El Palacio Real se estremece. Andrew Mountbatten-Windsor, hermano del rey Carlos III, ha sido detenido en lo que marca un hito en la historia reciente de la monarquía británica. La BBC confirmó la noticia: el ex duque de York fue arrestado bajo la sombra de la "mala conducta en un cargo público".
El dramatismo de la detención se vivió a primera hora de este jueves en Sandringham, Norfolk, su actual residencia. Testigos presenciaron vehículos policiales sin distintivos —una clara señal de una operación de alto perfil— irrumpiendo en el lugar donde se ha refugiado desde que abandonó Windsor.
Un velo de secreto policial envuelve el caso.
Esta es la primera vez que Andrew, quien ha lidiado durante años con las graves acusaciones por sus vínculos con el convicto Jeffrey Epstein, se enfrenta a una detención. A pesar de sus sistemáticas y enérgicas negaciones de cualquier irregularidad, ahora se encuentra bajo custodia.
La Policía de Thames Valley, en un comunicado cargado de cautela, confirmó el arresto de "un hombre de unos 60 años de Norfolk bajo sospecha de mala conducta en un cargo público", sin revelar su nombre, apelando a las directrices nacionales. La autoridad policial añadió que se están realizando registros en domicilios de Berkshire y Norfolk, y emitió una advertencia tajante: el caso está activo y se debe evitar incurrir en desacato judicial.

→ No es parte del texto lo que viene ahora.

(** [s.pushParseState(c, newParseState, successState)], after [s.step] was
    set to [f]. *)
Definition pushParseState (s : scanner) (f : stepfn) (c : ascii)
    (newParseState : parseState) (successState : opcode) : scanner * opcode :=
  let s' := {| step := f; stack := newParseState :: stack s;
               err := err s; endTop := endTop s |} in
  if (Z.of_nat (length (stack s')) <=? maxNestingDepth)%Z then (s', successState)
  else error s' c "exceeded max depth".

(** [s.popParseState()] *)
Definition popParseState (s : scanner) : scanner :=
  match tl (stack s) with
  | [] => {| step := StEndTop; stack := []; err := err s; endTop := true |}
  | rest => {| step := StEndValue; stack := rest; err := err s; endTop := endTop s |}
  end.

(** Replace the innermost parse state ([s.parseState[n-1] = p]). *)
Definition setTop (s : scanner) (p : parseState) : scanner :=
  {| step := step s; stack := p :: tl (stack s); err := err s; endTop := endTop s |}.

Definition isSpace (c : ascii) : bool :=
  (code c <=? code " ")%N &&
  (Ascii.eqb c " " || Ascii.eqb c "009" || Ascii.eqb c "013" || Ascii.eqb c "010").

Definition isHex (c : ascii) : bool :=
  isDigit c || between "a" "f" c || between "A" "F" c.

Definition stateEndTop (s : scanner) (c : ascii) : scanner * opcode :=
  if isSpace c then (s, scanEnd)
  else (fst (error s c "after top-level value"), scanEnd).

Definition stateEndValue (s : scanner) (c : ascii) : scanner * opcode :=
  match stack s with
  | [] =>
      stateEndTop {| step := StEndTop; stack := []; err := err s; endTop := true |} c
  | ps :: _ =>
      if isSpace c then (goto s StEndValue, scanSkipSpace)
      else match ps with
           | parseObjectKey =>
               if Ascii.eqb c ":" then (goto (setTop s parseObjectValue) StBeginValue, scanObjectKey)
               else error s c "after object key"
           | parseObjectValue =>
               if Ascii.eqb c "," then (goto (setTop s parseObjectKey) StBeginString, scanObjectValue)
               else if Ascii.eqb c "}" then (popParseState s, scanEndObject)
               else error s c "after object key:value pair"
           | parseArrayValue =>
               if Ascii.eqb c "," then (goto s StBeginValue, scanArrayValue)
               else if Ascii.eqb c "]" then (popParseState s, scanEndArray)
               else error s c "after array element"
           end
  end.

Definition stateBeginValue (s : scanner) (c : ascii) : scanner * opcode :=
  if isSpace c then (s, scanSkipSpace)
  else if Ascii.eqb c "{" then pushParseState s StBeginStringOrEmpty c parseObjectKey scanBeginObject
  else if Ascii.eqb c "[" then pushParseState s StBeginValueOrEmpty c parseArrayValue scanBeginArray
  else if Ascii.eqb c QUOTE then (goto s StInString, scanBeginLiteral)
  else if Ascii.eqb c "-" then (goto s StNeg, scanBeginLiteral)
  else if Ascii.eqb c "0" then (goto s St0, scanBeginLiteral)
  else if Ascii.eqb c "t" then (goto s StT, scanBeginLiteral)
  else if Ascii.eqb c "f" then (goto s StF, scanBeginLiteral)
  else if Ascii.eqb c "n" then (goto s StN, scanBeginLiteral)
  else if between "1" "9" c then (goto s St1, scanBeginLiteral)
  else error s c "looking for beginning of value".

Definition stateBeginValueOrEmpty (s : scanner) (c : ascii) : scanner * opcode :=
  if isSpace c then (s, scanSkipSpace)
  else if Ascii.eqb c "]" then stateEndValue s c
  else stateBeginValue s c.

Definition stateBeginString (s : scanner) (c : ascii) : scanner * opcode :=
  if isSpace c then (s, scanSkipSpace)
  else if Ascii.eqb c QUOTE then (goto s StInString, scanBeginLiteral)
  else error s c "looking for beginning of object key string".

Definition stateBeginStringOrEmpty (s : scanner) (c : ascii) : scanner * opcode :=
  if isSpace c then (s, scanSkipSpace)
  else if Ascii.eqb c "}" then stateEndValue (setTop s parseObjectValue) c
  else stateBeginString s c.

Definition stateInString (s : scanner) (c : ascii) : scanner * opcode :=
  if Ascii.eqb c QUOTE then (goto s StEndValue, scanContinue)
  else if Ascii.eqb c BACKSLASH then (goto s StInStringEsc, scanContinue)
  else if (code c <? 32)%N then error s c "in string literal"
  else (s, scanContinue).

Definition stateInStringEsc (s : scanner) (c : ascii) : scanner * opcode :=
  if Ascii.eqb c "b" || Ascii.eqb c "f" || Ascii.eqb c "n" || Ascii.eqb c "r"
     || Ascii.eqb c "t" || Ascii.eqb c BACKSLASH || Ascii.eqb c "/" || Ascii.eqb c QUOTE
  then (goto s StInString, scanContinue)
  else if Ascii.eqb c "u" then (goto s StInStringEscU, scanContinue)
  else error s c "in string escape code".

(** [stateInStringEscU], [...U1], [...U12], [...U123]: one hexadecimal
    digit each, then on to [next]. *)
Definition stateInStringEscHex (next : stepfn) (s : scanner) (c : ascii) : scanner * opcode :=
  if isHex c then (goto s next, scanContinue)
  else error s c "in \u hexadecimal character escape".

Definition state0 (s : scanner) (c : ascii) : scanner * opcode :=
  if Ascii.eqb c "." then (goto s StDot, scanContinue)
  else if Ascii.eqb c "e" || Ascii.eqb c "E" then (goto s StE, scanContinue)
  else stateEndValue s c.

El subjefe de policía Oliver Wright elevó la seriedad de la situación: "Tras una evaluación exhaustiva, hemos abierto una investigación sobre esta denuncia... Es fundamental que protejamos la integridad y objetividad de nuestra investigación". La realeza se enfrenta a un nuevo y oscuro capítulo, con su figura más controvertida ahora bajo la lupa de la justicia penal.